Akademik Veri Yönetim Sistemi
IEEE ACCESS, cilt.9, ss.107347-107359, 2021 (SCI-Expanded)
In this work, we construct a key access management scheme that seamlessly transitions any hierarchical-like access policy to the digital medium. The proposed scheme allows any public cloud system to be used as a private cloud. We consider the data owner an entity consisting of several organization units. We provide a secure method for each user of this entity to access the public cloud from both inside and outside the company's network. The idea of our key access control scheme, which is based on Shamir's secret sharing algorithm and polynomial interpolation method, is suitable especially for hierarchical organizational structures. It offers a secure, flexible, and hierarchical key access mechanism for organizations utilizing mission-critical data.
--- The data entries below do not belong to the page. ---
(** * Playback-state synchronisation core of the call panel

    A shallow embedding of [video-state.service.ts] (the shared store and
    its authority slot) and of [video-player.ts] (one player surface per
    visible media element), followed by the properties the design document
    states about them. The embedding goes on with the code around them:
    the audio service, the call service, and the handlers of the two
    containers that host the players.

    Conventions of the embedding.
    - A TypeScript [number] holding seconds is a rational [Q] (a finite
      number); a player state code, a timer handle or a millisecond
      timestamp is an integer.
    - The numbers the call service computes with, the draws of
      [Math.random], their products and what [Math.floor] makes of them,
      are binary64 doubles: the primitive floats, whose operations round
      as IEEE 754 says. A counter that only [++] changes is the integer
      its double holds, and stops at [2^53] as the double does.
    - [Partial<VideoState>] is a record of options: [Some v] is a key that
      is present with value [v], [None] a key that is absent.
    - A [BehaviorSubject] is its current value together with the list of
      values passed to [next], oldest first; that list is what a subscriber
      present from the start receives after the initial value.
    - [Date.now()] reads the field [clock] of the environment; the clock
      only moves between two turns of the event loop.
    - The YouTube engine is external: what it reports is a table of
      telemetry the environment may change at will, and every method called
      on an engine handle is appended to a log.
    - [setTimeout] and [setInterval] add a timer to the list of pending
      timers; the environment runs a pending timer once it is due.
    - A method runs in a state monad with exceptions: calling a method on a
      [null] engine handle throws, and what was mutated before stays
      mutated. *)

From Stdlib Require Import ZArith QArith Ascii String List Lia DecimalString DecimalPos.
From Stdlib Require Import Uint63 Floats.
From stdpp Require Import base option list strings gmap.
Lemma date_step errs n v (req fmt : string) errs' :
  (if is_blank v then Ok (errs ++ [Row n req])
   else ok ← validate_date_format v;
        Ok (if negb ok then errs ++ [Row n fmt] else errs)) = Ok errs' →
  errs' = errs ++ (Row n <$> (if is_blank v then [req]
                              else match validate_date_format v with
                                   | Ok false => [fmt]
                                   | _ => []
                                   end)).
Proof.
  destruct (is_blank v); [by intros [= <-]|].
  destruct (validate_date_format v) as [[]|]; cbn; intros [= <-]; try done.
  by rewrite app_nil_r.
Qed.

Lemma validate_orders_body_spec errs seen it errs' seen' :
  validate_orders_body (errs, seen) it = Ok (errs', seen') →
  errs' = errs ++ row_errors "Order #" (order_texts seen) it
  ∧ seen' = seen_after seen [it.2].
Proof.
  destruct it as [idx row].
  unfold validate_orders_body, row_errors, order_texts, seen_after.
  cbv beta iota zeta. change (idx, row).1 with idx. change (idx, row).2 with row.
  cbn [omap list_omap]. unfold order_key, row_key.
  destruct (is_blank (get row "Order #" VNone)).
  { intros [= <- <-]. rewrite app_nil_r. split; [done|]. cbn. set_solver. }
  intros H. apply bind_Ok in H as (e1 & H1 & H).
  apply bind_Ok in H as (e2 & H2 & H). injection H as <- <-.
  apply date_step in H1 as ->. apply date_step in H2 as ->.
  split.
  - rewrite !if_app, !fmap_app, !fmap_if, <- !app_assoc. done.
  - cbn. set_solver.
Qed.


Lemma validate_orders_loop its errs seen errs' seen' :
  for_each validate_orders_body its (errs, seen) = Ok (errs', seen') →
  errs' = errs ++ orders_errors seen its.
Proof.
  revert errs seen. induction its as [|it its IH]; intros errs seen; cbn.
  { intros [= <- <-]. by rewrite app_nil_r. }
  intros H. apply bind_Ok in H as ([e1 s1] & H1 & H).
  apply validate_orders_body_spec in H1 as [-> ->].
  apply IH in H as ->. by rewrite <- app_assoc.
Qed.

Lemma validate_lines_loop valid its errs errs' :
  for_each (validate_lines_body valid) its errs = Ok errs' →
  errs' = errs ++ (its ≫= row_errors "Parent Order #" (line_texts valid)).
Proof.
  revert errs. induction its as [|it its IH]; intros errs; cbn.
  { intros [= <-]. by rewrite app_nil_r. }
  intros H. apply bind_Ok in H as (e1 & H1 & H).
  apply validate_lines_body_spec in H1 as ->.
  apply IH in H as ->. by rewrite <- app_assoc.
Qed.

Lemma elem_of_row_errors label texts it n t :
  Row n t ∈ row_errors label texts it ↔
  n = Z.of_nat it.1 + 2 ∧ is_blank (get it.2 label VNone) = false ∧ t ∈ texts it.2.
Proof.
  unfold row_errors. destruct (is_blank _).
  - rewrite elem_of_nil. naive_solver.
  - rewrite list_elem_of_fmap. split.
    + intros (t' & [-> ->]%Row_inj & ?). done.
    + intros (-> & _ & ?). by exists t.
Qed.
It also minimizes concerns about moving mission-critical data to the public cloud and ensures that only users with sufficient approvals from the same or higher privileged users can access the key by making use of the topological ordering of a directed graph, including self-loop. Main overheads such as public and private storage needs are reduced to a tolerable level, and the key derivation is computationally efficient. From a security perspective, our scheme is both resistant to collaboration attacks and provides key indistinguishability security. Since the key does not need to be held anywhere, the problem of a data breach based on key disclosure risk is also eliminated.